Nature | Nov 22, 2012

http://www.ncbi.nlm.nih.gov/pubmed/23135404

Regulatory T (T(reg)) cells, characterized by expression of the transcription factor forkhead box P3 (Foxp3), maintain immune homeostasis by suppressing self-destructive immune responses. Foxp3 operates as a late-acting differentiation factor controlling T(reg) cell homeostasis and function, whereas the early T(reg)-cell-lineage commitment is regulated by the Akt kinase and the forkhead box O (Foxo) family of transcription factors. However, whether Foxo proteins act beyond the T(reg)-cell-commitment stage to control T(reg) cell homeostasis and function remains largely unexplored. Here we show that Foxo1 is a pivotal regulator of T(reg )cell function. T(reg) cells express high amounts of Foxo1 and display reduced T-cell-receptor-induced Akt activation, Foxo1 phosphorylation and Foxo1 nuclear exclusion.

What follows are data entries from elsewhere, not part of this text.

(** The stop action, stage by stage. *)
Lemma handleStopRecording_cases (fuel : nat) (w : world) :
  handleStopRecording speech_key summary_key fuel w =
    match AudioRecording.stopRecording (adapter w) with
    | (Throw _, a) => (Ret tt, alerted "Failed to process recording" (stopped a w))
    | (Pending, a) => (Pending, stopped a w)
    | (Ret audioUri, a) =>
        if truthy audioUri then
          match SpeechToText.transcribe speech_key fuel (show audioUri) (speech_of w) with
          | (Throw _, s) =>
              (Ret tt,
               alerted "Failed to process recording" (transcribed s (stopped a w)))
          | (Pending, s) => (Pending, transcribed s (stopped a w))
          | (Ret text, s) =>
              if truthy text then
                match Summary.generateSummary summary_key (show text)
                        (summarizer_of (transcribed s (stopped a w))) with
                | (Throw _, g) =>
                    (Ret tt,
                     alerted "Failed to process recording"
                       (summarized g
                          (showing text (summary w) (transcribed s (stopped a w)))))
                | (Pending, g) =>
                    (Pending,
                     summarized g
                       (showing text (summary w) (transcribed s (stopped a w))))
                | (Ret summaryText, g) =>
                    (Ret tt,
                     showing text summaryText
                       (summarized g (transcribed s (stopped a w))))
                end
              else
                (Ret tt, alerted "Failed to transcribe audio" (transcribed s (stopped a w)))
          end
        else (Ret tt, alerted "No audio recorded" (stopped a w))
    end.
Proof.
  unfold handleStopRecording, try_catch, handleStopRecording_try,
    handleStopRecording_catch.
  unfold bind at 1. unfold setIsRecording at 1, modify at 1.
  unfold bind at 1. unfold hook at 1. cbn [adapter].
  destruct (AudioRecording.stopRecording (adapter w)) as [[audioUri|e|] a];
    [|reflexivity|reflexivity].
  destruct (truthy audioUri); cbn [negb]; [|reflexivity].
  unfold bind at 1. unfold speech at 1.
  change (speech_of _) with (speech_of w).
  destruct (SpeechToText.transcribe speech_key fuel (show audioUri) (speech_of w))
    as [[text|e|] s]; [|reflexivity|reflexivity].
  destruct (truthy text); cbn [negb]; [|reflexivity].
  unfold bind at 1. unfold setTranscribedText at 1, modify at 1.
  unfold bind at 1. unfold summarizer at 1.
  match goal with |- context [Summary.generateSummary summary_key (show text) ?x] =>
    change x with (summarizer_of (transcribed s (stopped a w))) end.
  destruct (Summary.generateSummary summary_key (show text)
              (summarizer_of (transcribed s (stopped a w)))) as [[sm|e|] g];
    reflexivity.
Qed.
Lemma validate_response_low_confidence_witness :
  truthy (get_or (PDict (Demo.scored_response (1 # 10))) "citations" (PList [])) = true /\
  py_len (get_or (PDict (Demo.scored_response (1 # 10))) "citations" (PList [])) = Ok 1%nat /\
  num_of (get_or (PDict (Demo.scored_response (1 # 10))) "top_score" (PFloat 0)) = Ok (1 # 10) /\
  (1 # 10 < CONFIDENCE_THRESHOLD)%Q /\
  exists r, validate_response CONFIDENCE_THRESHOLD (PDict (Demo.scored_response (1 # 10)))
              = Ok (false, r) /\
            get_or r "clarifying_questions" PNone = strs clarifying_low_confidence.
Proof.
  assert (H1 : truthy (get_or (PDict (Demo.scored_response (1 # 10))) "citations" (PList []))
               = true) by reflexivity.
  assert (H2 : py_len (get_or (PDict (Demo.scored_response (1 # 10))) "citations" (PList []))
               = Ok 1%nat) by reflexivity.
  assert (H3 : num_of (get_or (PDict (Demo.scored_response (1 # 10))) "top_score" (PFloat 0))
               = Ok (1 # 10)) by reflexivity.
  assert (H4 : (1 # 10 < CONFIDENCE_THRESHOLD)%Q) by (vm_compute; reflexivity).
  split; [exact H1 | split; [exact H2 | split; [exact H3 | split; [exact H4|]]]].
  exact (ManagerExtras.validate_response_low_confidence _ _ _ _ H1 H2 H3 H4).
Defined.

End ManagerExtrasWitness.

(* ================================================================= *)
(** ** The Billing Responder on a non-empty retrieval *)

Module BillingProps.
Import Billing.

Lemma dict_get_set_same (kv : list (string * pyval)) (k : string) (v : pyval) :
  dict_get (dict_set kv k v) k = Some v.
Proof.
  induction kv as [| [k0 v0] kv IH]; simpl; [rewrite String.eqb_refl; reflexivity|].
  destruct (String.eqb k k0) eqn:E; simpl; rewrite E; [reflexivity | exact IH].
Qed.



(** [process_query] once retrieval has returned [m0 :: ms]. *)
Lemma process_query_nonempty (q ctx : string) (w : world) (m0 : index_match)
      (ms : list index_match) :
  w_index w (search_query q ctx) RETRIEVAL_TOP_K = m0 :: ms ->
  process_query q ctx w =
    (response <- generate_response q (format_context_for_llm (map chunk_of_match (m0 :: ms)))
                   (map chunk_of_match (m0 :: ms)) ctx ;;
     lift (set_item response "top_score" (PFloat (m_score m0)))) w.
Proof.
  intros Hi. unfold process_query, retrieve, query_index, bind at 1, bind at 1, ret.
  rewrite Hi. reflexivity.
Qed.

End BillingProps.

Module BillingExtras.
Import Billing BillingProps.

(** A non-empty retrieval makes [process_query] send exactly one
    completion request, whose last message is the user's query; and
    whatever the completion says, the answer it returns has as
    [top_score] the score of the first retrieved match. *)
Theorem process_query_one_request (q ctx : string) (w : world) (m0 : index_match)
        (ms : list index_match) :
  w_index w (search_query q ctx) RETRIEVAL_TOP_K = m0 :: ms ->
  (exists rq, w_requests (snd (process_query q ctx w)) = (w_requests w ++ [rq])%list /\
              last (req_messages rq) ("", "") = ("user", q)) /\
  (forall r, fst (process_query q ctx w) = Ok r -> get_or r "top_score" PNone = PFloat (m_score m0)).
Proof.
  intros Hi. rewrite (process_query_nonempty q ctx w m0 ms Hi).
  unfold generate_response, bind, complete, lift.
  set (rq := {| req_temperature := 3 # 10; req_max_tokens := 1000;
                req_messages := generation_messages q
                                  (format_context_for_llm (map chunk_of_match (m0 :: ms))) ctx |}).
  assert (Hl : last (req_messages rq) ("", "") = ("user", q)).
  { unfold rq, generation_messages. cbn [req_messages].
    destruct (String.eqb ctx ""); reflexivity. }
  destruct (w_completions w) as [| out rest].
  - split; [exists rq; split; [reflexivity | exact Hl] | discriminate].
  - destruct (response_of_completion out (map chunk_of_match (m0 :: ms))) as [resp|e];
      [|split; [exists rq; split; [reflexivity | exact Hl] | discriminate]].
    split; [exists rq; split; [reflexivity | exact Hl]|].
    intros r. cbn [fst]. destruct resp as [| | | | | | kv]; cbn [set_item]; try discriminate.
    intros H; injection H as <-. unfold get_or. rewrite dict_get_set_same. reflexivity.
Qed.


End BillingExtras.

Module BillingExtrasWitness.
Import Billing.

Lemma process_query_one_request_witness :
  w_index (Demo.world_of Sessions.empty_store ["You owe $137.14"] Demo.invoice_index)
    (search_query "How much do I owe?" "") RETRIEVAL_TOP_K = [Demo.invoice_match] /\
  (exists rq,
     w_requests (snd (process_query "How much do I owe?" ""
                        (Demo.world_of Sessions.empty_store ["You owe $137.14"]
                           Demo.invoice_index)))
     = (w_requests (Demo.world_of Sessions.empty_store ["You owe $137.14"] Demo.invoice_index)
          ++ [rq])%list /\
     last (req_messages rq) ("", "") = ("user", "How much do I owe?")) /\
  (forall r, fst (process_query "How much do I owe?" ""
                    (Demo.world_of Sessions.empty_store ["You owe $137.14"] Demo.invoice_index))
             = Ok r -> get_or r "top_score" PNone = PFloat (m_score Demo.invoice_match)).
Proof.
  assert (H : w_index (Demo.world_of Sessions.empty_store ["You owe $137.14"] Demo.invoice_index)
                (search_query "How much do I owe?" "") RETRIEVAL_TOP_K = [Demo.invoice_match])
    by reflexivity.
  split; [exact H|].
  exact (BillingExtras.process_query_one_request _ _ _ Demo.invoice_match [] H).
Defined.


End BillingExtrasWitness.
(* ================================================================= *)

Module WordProps.
Import Py Words.

Lemma las_app (a b : string) :
  list_ascii_of_string (a ++ b) = (list_ascii_of_string a ++ list_ascii_of_string b)%list.
Proof. induction a; simpl; [reflexivity | now rewrite IHa]. Qed.

Lemma las_join (ws : list string) :
  list_ascii_of_string (join " " ws) = joinl (map list_ascii_of_string ws).
Proof.
  induction ws as [|x [|y r] IH]; [reflexivity|reflexivity|].
  change (join " " (x :: y :: r)) with (x ++ " " ++ join " " (y :: r)).
  rewrite !las_app, IH. reflexivity.
Qed.

Lemma str_app_nil (s : string) : (s ++ "")%string = s.
Proof. induction s; simpl; [reflexivity | now rewrite IHs]. Qed.

(** A run of non-space characters only grows the current word. *)
Lemma split_aux_word (cur w rest : list ascii) :
  spaceless w -> split_ws_aux cur (w ++ rest) = split_ws_aux (rev w ++ cur) rest.
Proof.
  revert cur. induction w as [|c w IH]; intros cur Hs; [reflexivity|].
  simpl. rewrite (Hs c (or_introl eq_refl)).
  rewrite IH by (intros x Hx; apply Hs; right; exact Hx).
  rewrite <- app_assoc. reflexivity.
Qed.
(** Minutes logged in the half-open interval from [lo] to [hi]. *)
Fixpoint minutes_between (log : list entry) (lo hi : Z) : Z :=
  match log with
  | [] => 0
  | e :: rest =>
      (if (lo <=? instant (entry_when e)) && (instant (entry_when e) <? hi)
       then entry_minutes e else 0)
      + minutes_between rest lo hi
  end.

(** The minutes of the log added up without their signs: a bound on
    every partial sum of every selection of its rows. *)
Fixpoint magnitude (log : list entry) : Z :=
  match log with
  | [] => 0
  | e :: rest => Z.abs (entry_minutes e) + magnitude rest
  end.

(** The instant at which ordinal day [n] starts. *)
Definition day_start (n : Z) : Z := n * one_day.

(** Minutes logged during ordinal day [n]. *)
Definition minutes_on_day (log : list entry) (n : Z) : Z :=
  minutes_between log (day_start n) (day_start (n + 1)).

End SessionLog.

(** ** Fixed inputs used by the evaluations below *)

Module Samples.

Import DataStore.

Definition noon : PyDatetime.datetime := PyDatetime.mk 2024 3 7 12 0 0 0.

(** One subject with 2 sessions and 3 chapters. *)
Definition one_subject : database :=
  mk_db
    [mk_subject 1 "Algebra" "#7ac7ff" "2024-03-01 09:00:00"]
    [mk_session 1 1 30 "2024-03-05T10:00:00";
     mk_session 2 1 45 "2024-03-06T18:30:00.250000"]
    [mk_chapter 1 1 "Groups" 1 0 EmptyString;
     mk_chapter 2 1 "Rings" 2 1 EmptyString;
     mk_chapter 3 1 "Fields" 3 0 EmptyString]
    2.

(** The study view opened on that subject. *)
Definition view : StudyView.t :=
  StudyView.mk one_subject (Some 1) false
    [StudyView.mk_item 1 "Groups" false;
     StudyView.mk_item 2 "Rings" true;
     StudyView.mk_item 3 "Fields" false]
    33.

(** A chapter list of [total] items whose first [done] are checked. *)
Definition checklist (done total : nat) : list StudyView.item :=
  map (fun i => StudyView.mk_item (Z.of_nat i) "chapter" (i <=? done)%nat)
      (seq 1 total).

Definition view_with (items : list StudyView.item) : StudyView.t :=
  StudyView.mk one_subject (Some 1) false items 0.

(** The log behind the two sessions of [one_subject]. *)
Definition log : list SessionLog.entry :=
  [SessionLog.mk_entry 1 30 (PyDatetime.mk 2024 3 5 10 0 0 0);
   SessionLog.mk_entry 1 45 (PyDatetime.mk 2024 3 6 18 30 0 250000)].

(** The 30-minute focus countdown as [StudyView] creates it. *)
Definition timer30 : CountdownWidget.t :=
  CountdownWidget.init "30 min focus" 30 true.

Mice with T(reg)-cell-specific deletion of Foxo1 develop a fatal inflammatory disorder similar in severity to that seen in Foxp3-deficient mice, but without the loss of T(reg) cells. Genome-wide analysis of Foxo1 binding sites reveals ~300 Foxo1-bound target genes, including the pro-inflammatory cytokine Ifng, that do not seem to be directly regulated by Foxp3. These findings show that the evolutionarily ancient Akt-Foxo1 signalling module controls a novel genetic program indispensable for T(reg) cell function.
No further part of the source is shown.